Solar panels cannot produce electricity at night, a common and understandable criticism of this renewable energy source. Yields can also be limited depending on the time of year and weather. Solar power plants in space could change this because they are not dependent on day and night cycles and other terrestrial influences. In addition, solar radiation in space is much more intense than on Earth. This type of energy generation is currently being researched worldwide, for example, by the European Space Agency ESA and in Japan. China plans to implement its first projects as early as 2028.

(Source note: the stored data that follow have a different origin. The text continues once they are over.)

(** X9.  On every way out of [handleConn], a panic included, the inbound
    connection is closed exactly once, and that is the last thing done. *)
Theorem handleConn_closes_local_once (t : Tunnel Cipher) (addr : Addr) :
  ∃ before,
    (handleConn t addr).1 = before ++ [Local_Close]
    ∧ Local_Close ∉ before.
Proof.
  unfold handleConn.
  destruct (match_ _ _ _ t addr) as [[proxy logs] |]; [| exists []; split; [done | set_solver]].
  pose proof (Local_Close_not_sent logs) as Hlogs.
  destruct proxy as [p |]; [| by eexists].
  destruct (Proxy_Generator p addr) as [[[remo |] [err |]] |]; simpl.
  - exists ((Log_sent <$> logs) ++ [Log_sent (newLog WARNING ("Proxy connect error: " +:+ err))]).
    split; [by rewrite <- app_assoc |].
    rewrite elem_of_app, list_elem_of_singleton. by intros [? | ?].
  - exists ((Log_sent <$> logs) ++ [Local_Connect remo; Remote_Close remo]).
    split; [by rewrite <- app_assoc |].
    rewrite elem_of_app, !elem_of_cons, elem_of_nil. by intros [? | [? | [? | ?]]].
  - exists ((Log_sent <$> logs) ++ [Log_sent (newLog WARNING ("Proxy connect error: " +:+ err))]).
    split; [by rewrite <- app_assoc |].
    rewrite elem_of_app, list_elem_of_singleton. by intros [? | ?].
  - by eexists.
  - by eexists.
Qed.

(** An event that touches no outbound adapter. *)
Definition quiet (e : Event) : Prop :=
  match e with
  | Local_Connect _ | Remote_Close _ => False
  | _ => True
  end.

Lemma quiet_sent (logs : list Log) : Forall quiet (Log_sent <$> logs).
Proof. apply Forall_fmap, Forall_true. done. Qed.

(** Either the chosen proxy generated an adapter with a nil error, and
    the adapter is connected and then closed, or no outbound adapter is
    touched. *)
Lemma handleConn_cases (t : Tunnel Cipher) (addr : Addr) :
  (∃ p logs remoConn,
      match_ Cipher Addr_String RuleType_String t addr = Returned (Some p, logs)
      ∧ Proxy_Generator p addr = Returned (Some remoConn, None)
      ∧ (handleConn t addr).1
        = (Log_sent <$> logs) ++ [Local_Connect remoConn; Remote_Close remoConn; Local_Close])
  ∨ ((∀ p logs remoConn,
        match_ Cipher Addr_String RuleType_String t addr = Returned (Some p, logs) →
        Proxy_Generator p addr ≠ Returned (Some remoConn, None))
     ∧ Forall quiet (handleConn t addr).1).
Proof.
  unfold handleConn.
  destruct (match_ _ _ _ t addr) as [[[p |] logs] |].
  - destruct (Proxy_Generator p addr) as [[[remo |] [err |]] |] eqn:Hg; simpl.
    + right. split; [by intros p' logs' r [= <- <-]; rewrite Hg |].
      apply Forall_app. split; [apply quiet_sent | by repeat constructor].
    + left. by eexists _, _, _.
    + right. split; [by intros p' logs' r [= <- <-]; rewrite Hg |].
      apply Forall_app. split; [apply quiet_sent | by repeat constructor].
    + right. split; [by intros p' logs' r [= <- <-]; rewrite Hg |].
      apply Forall_app. split; [apply quiet_sent | by repeat constructor].
    + right. split; [by intros p' logs' r [= <- <-]; rewrite Hg |].
      apply Forall_app. split; [apply quiet_sent | by repeat constructor].
  - right. split; [done |]. simpl.
    apply Forall_app. split; [apply quiet_sent | by repeat constructor].
  - right. split; [done |]. by repeat constructor.
Qed.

One of the challenges here is finding a suitable material because this should be as light, efficient, and inexpensive to manufacture as possible to work economically. In addition, the material must withstand the harsh environmental conditions in space, such as extreme temperatures and radiation.
Large-area and extremely lightweight thin-film solar cells made of the semiconductor material cadmium telluride, vapor-deposited on ultra-thin glass, have now proven suitable candidates. Similar models are also used on Earth but have lower efficiency and market share than the widely used silicon-based modules. The newly developed solar modules orbited the planet on a satellite for six years, over 30,000 Earth orbits. The Universities of Surrey and Swansea in the United Kingdom conducted the first study in the field in collaboration with the British and Algerian space agencies. Compared with current space-qualified photovoltaic technologies, the performance of the new cadmium telluride solar cells is much higher at a lower cost, according to the study in the journal Acta Astronautica.
Space Test as Foundation for Further Development of the Technology
Data analysis shows that the panels withstood radiation and their thin-film structure did not degrade under conditions in space, says Craig Underwood, professor emeritus of space engineering at the Surrey Space Centre. However, he said, the performance also degraded over time, which needs to be optimized as the technology continues to develop. Still, the researchers see their results as proof of solar power satellites’ viability and potential commercial use. The successful spaceflight test has opened funding opportunities for further development, said Dr. Dan Lamb of Swansea University.
But an infinitely greater challenge on the road to solar farms in space could be transmitting power to Earth. A first successful test was recently achieved by researchers at the California Institute of Technology in the U.S. using microwaves.